(** * Traffic Lights: a verified model of the negamax solver

    Shallow embedding of [traffic-lights.py] (the board, the symmetry hash,
    the move generator, the memoising negamax solver and the classification
    loop of the move selector), followed by the properties of the
    specification that concern them.

    Conventions of the embedding:
    - a Python [int] is a [Z]; a board (a tuple or list of ints) is a
      [list Z]; an index into it is a [nat];
    - [board[i]] raises [IndexError] when [i] is out of range: every function
      that indexes a board returns a [res], and [Raise IndexError] stands for
      the exception;
    - the cache is a Python [dict] from hashes to values: a [gmap Z Z], passed
      in and returned (the source mutates it in place);
    - the recursion of [game_value] is bounded by a fuel counter; running out
      of fuel is the separate outcome [Raise OutOfFuel], shown below never to
      happen once the fuel exceeds the rank of the board. *)

From stdpp Require Import base numbers option list gmap strings.

Open Scope Z_scope.

(** ** Outcomes *)

Inductive exn : Type :=
| IndexError
| OutOfFuel.

Inductive res (A : Type) : Type :=
| Ok (a : A)
| Raise (e : exn).

Arguments Ok {A} a.
Arguments Raise {A} e.

#[global] Instance res_ret : MRet res := fun _ a => Ok a.
#[global] Instance res_bind : MBind res := fun _ _ f m =>
  match m with
  | Ok a => f a
  | Raise e => Raise e
  end.

(** [board[i]] *)
Definition item (board : list Z) (i : nat) : res Z :=
  match board !! i with
  | Some b => Ok b
  | None => Raise IndexError
  end.

(** [enumerate(l)] *)
Definition enumerate {A : Type} (l : list A) : list (nat * A) :=
  zip (seq 0 (length l)) l.

(** ** Constants *)

Definition NAME : list string :=
  letter ← ["A"; "B"; "C"; "D"]; number ← ["1"; "2"; "3"; "4"];
  [(letter +:+ number)%string].

Definition INFINITY : Z := 3 ^ 12.
Definition ILLEGAL : Z := 2.
Definition UNKNOWN : Z := 0.
Definition PREV : Z := -1.
Definition NEXT : Z := 1.

(** ** [game_hash] *)

Definition INDICES : list (list nat) :=
  [ [0; 1; 2; 3; 4; 5; 6; 7; 8; 9; 10; 11];
    [11; 10; 9; 8; 7; 6; 5; 4; 3; 2; 1; 0];
    [8; 9; 10; 11; 4; 5; 6; 7; 0; 1; 2; 3];
    [3; 2; 1; 0; 7; 6; 5; 4; 11; 10; 9; 8] ]%nat.

(** [sum(board[i]<<(e*2) for e,i in ei)], the running total being [acc]. *)
Fixpoint sum_shifted (board : list Z) (ei : list (nat * nat)) (acc : Z) : res Z :=
  match ei with
  | [] => Ok acc
  | (e, i) :: rest =>
      b ← item board i;
      sum_shifted board rest (acc + b ≪ (Z.of_nat e * 2))
  end.

(** The generator handed to [min]: one sum per table of [INDICES]. *)
Fixpoint hash_sums (board : list Z) (tables : list (list nat)) : res (list Z) :=
  match tables with
  | [] => Ok []
  | table :: rest =>
      s ← sum_shifted board (enumerate table) 0;
      ss ← hash_sums board rest;
      Ok (s :: ss)
  end.

Definition game_hash (board : list Z) : res Z :=
  sums ← hash_sums board INDICES;
  match sums with
  | [] => Raise IndexError
  | s :: ss => Ok (foldl Z.min s ss)
  end.

(** ** [game_moves] *)

Definition LINES : list (nat * nat * nat) :=
  [ (0, 1, 2); (1, 2, 3); (4, 5, 6); (5, 6, 7); (8, 9, 10); (9, 10, 11);
    (0, 4, 8); (1, 5, 9); (2, 6, 10); (3, 7, 11);
    (0, 5, 10); (1, 6, 11); (2, 5, 8); (3, 6, 9) ]%nat.

(** [0 < board[x] == board[y] == board[z]]: a chained comparison, which
    stops at the first link that fails and does not evaluate what follows. *)
Definition line_full (board : list Z) (line : nat * nat * nat) : res bool :=
  let '(x, y, z) := line in
  bx ← item board x;
  if bool_decide (0 < bx) then
    by_ ← item board y;
    if bool_decide (bx = by_) then
      bz ← item board z;
      Ok (bool_decide (by_ = bz))
    else Ok false
  else Ok false.

(** [any(... for x,y,z in lines)]: stops at the first line that is full. *)
Fixpoint any_line (board : list Z) (lines : list (nat * nat * nat)) : res bool :=
  match lines with
  | [] => Ok false
  | line :: rest =>
      full ← line_full board line;
      if (full : bool) then Ok true else any_line board rest
  end.

(** [tuple(b+1 if i==j else b for j,b in enumerate(board))] *)
Definition bump (i : nat) (board : list Z) : list Z :=
  (fun jb : nat * Z => if bool_decide (i = jb.1) then jb.2 + 1 else jb.2)
    <$> enumerate board.

(** The loop [for i in cells: if board[i] < 3: moves.append(...)]. *)
Fixpoint collect_moves (board : list Z) (cells : list nat) (moves : list (list Z))
  : res (list (list Z)) :=
  match cells with
  | [] => Ok moves
  | i :: rest =>
      b ← item board i;
      if bool_decide (b < 3)
      then collect_moves board rest (moves ++ [bump i board])
      else collect_moves board rest moves
  end.

Definition game_moves (board : list Z) : res (list (list Z)) :=
  over ← any_line board LINES;
  if (over : bool) then Ok [] else collect_moves board (seq 0 12) [].

(** ** [game_value] *)

(** The loop over the moves of [game_value], [rec] being the recursive call
    and [depth] the budget already decremented:
    [value = max(value, -game_value(move, depth-1, cache))], left as soon as
    [value == NEXT]. *)
Fixpoint best_reply (rec : list Z → Z → gmap Z Z → res (Z * gmap Z Z))
    (depth : Z) (moves : list (list Z)) (value : Z) (cache : gmap Z Z)
  : res (Z * gmap Z Z) :=
  match moves with
  | [] => Ok (value, cache)
  | move :: rest =>
      '(v, cache) ← rec move depth cache;
      let value := Z.max value (- v) in
      if bool_decide (value = NEXT) then Ok (value, cache)
      else best_reply rec depth rest value cache
  end.

Fixpoint game_value_fuel (fuel : nat) (board : list Z) (depth : Z)
    (cache : gmap Z Z) : res (Z * gmap Z Z) :=
  match fuel with
  | O => Raise OutOfFuel
  | S fuel =>
      h ← game_hash board;
      match cache !! h with
      | Some v => Ok (v, cache)
      | None =>
          moves ← game_moves board;
          '(value, cache) ←
            match moves with
            | [] => Ok (PREV, cache)
            | _ :: _ =>
                if bool_decide (depth = 0) then Ok (UNKNOWN, cache)
                else best_reply (game_value_fuel fuel) (depth - 1) moves PREV cache
            end;
          if bool_decide (value ≠ UNKNOWN)
          then Ok (value, <[h := value]> cache)
          else Ok (value, cache)
      end
  end.

(** The rank of a board: how many moves can still be played on its first
    twelve cells. Every move lowers it by one, so it bounds the depth of the
    recursion whatever the budget. *)
Definition rank (board : list Z) : nat :=
  Z.to_nat (foldr Z.add 0 ((fun b => Z.max 0 (3 - b)) <$> take 12 board)).

(** [game_value(board, depth, cache)], run with fuel above the rank. *)
Definition game_value (board : list Z) (depth : Z) (cache : gmap Z Z)
  : res (Z * gmap Z Z) :=
  game_value_fuel (S (rank board)) board depth cache.

Definition empty_board : list Z := replicate 12 0.

(** ** The classification loop of [move] *)

(** The assistant [AI] is a dict holding ["player"] and ["depth"] under
    string keys and the cache under integer keys; [game_value] only reads and
    writes integer keys, so the three are kept apart in a record. *)
Record assistant : Type := Assistant {
  player : string;
  depth : Z;
  cache : gmap Z Z
}.

(** The locals [W, U, L, moves, values] of [move]. *)
Record analysis : Type := Analysis {
  W : list string;
  U : list string;
  L : list string;
  moves : gmap string (option (list Z));
  values : list Z
}.

Definition analysis_init : analysis :=
  {| W := []; U := []; L := []; moves := {[ "X"%string := None ]};
     values := replicate 12 ILLEGAL |}.

(** [[i for i in cells if board[i] != move[i]]] *)
Fixpoint changed_cells (board move : list Z) (cells : list nat) : res (list nat) :=
  match cells with
  | [] => Ok []
  | i :: rest =>
      b ← item board i;
      m ← item move i;
      changed ← changed_cells board move rest;
      Ok (if bool_decide (b ≠ m) then i :: changed else changed)
  end.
□ □ □
__What is expected__
Scan the records above for the lines holding "(** The loop over" and "(** The assistant". Transcribe those two and every line between them word for word, and no others.

__Exercise output__
(** The loop over the moves of [game_value], [rec] being the recursive call
    and [depth] the budget already decremented:
    [value = max(value, -game_value(move, depth-1, cache))], left as soon as
    [value == NEXT]. *)
Fixpoint best_reply (rec : list Z → Z → gmap Z Z → res (Z * gmap Z Z))
    (depth : Z) (moves : list (list Z)) (value : Z) (cache : gmap Z Z)
  : res (Z * gmap Z Z) :=
  match moves with
  | [] => Ok (value, cache)
  | move :: rest =>
      '(v, cache) ← rec move depth cache;
      let value := Z.max value (- v) in
      if bool_decide (value = NEXT) then Ok (value, cache)
      else best_reply rec depth rest value cache
  end.

Fixpoint game_value_fuel (fuel : nat) (board : list Z) (depth : Z)
    (cache : gmap Z Z) : res (Z * gmap Z Z) :=
  match fuel with
  | O => Raise OutOfFuel
  | S fuel =>
      h ← game_hash board;
      match cache !! h with
      | Some v => Ok (v, cache)
      | None =>
          moves ← game_moves board;
          '(value, cache) ←
            match moves with
            | [] => Ok (PREV, cache)
            | _ :: _ =>
                if bool_decide (depth = 0) then Ok (UNKNOWN, cache)
                else best_reply (game_value_fuel fuel) (depth - 1) moves PREV cache
            end;
          if bool_decide (value ≠ UNKNOWN)
          then Ok (value, <[h := value]> cache)
          else Ok (value, cache)
      end
  end.

(** The rank of a board: how many moves can still be played on its first
    twelve cells. Every move lowers it by one, so it bounds the depth of the
    recursion whatever the budget. *)
Definition rank (board : list Z) : nat :=
  Z.to_nat (foldr Z.add 0 ((fun b => Z.max 0 (3 - b)) <$> take 12 board)).

(** [game_value(board, depth, cache)], run with fuel above the rank. *)
Definition game_value (board : list Z) (depth : Z) (cache : gmap Z Z)
  : res (Z * gmap Z Z) :=
  game_value_fuel (S (rank board)) board depth cache.

Definition empty_board : list Z := replicate 12 0.

(** ** The classification loop of [move] *)

(** The assistant [AI] is a dict holding ["player"] and ["depth"] under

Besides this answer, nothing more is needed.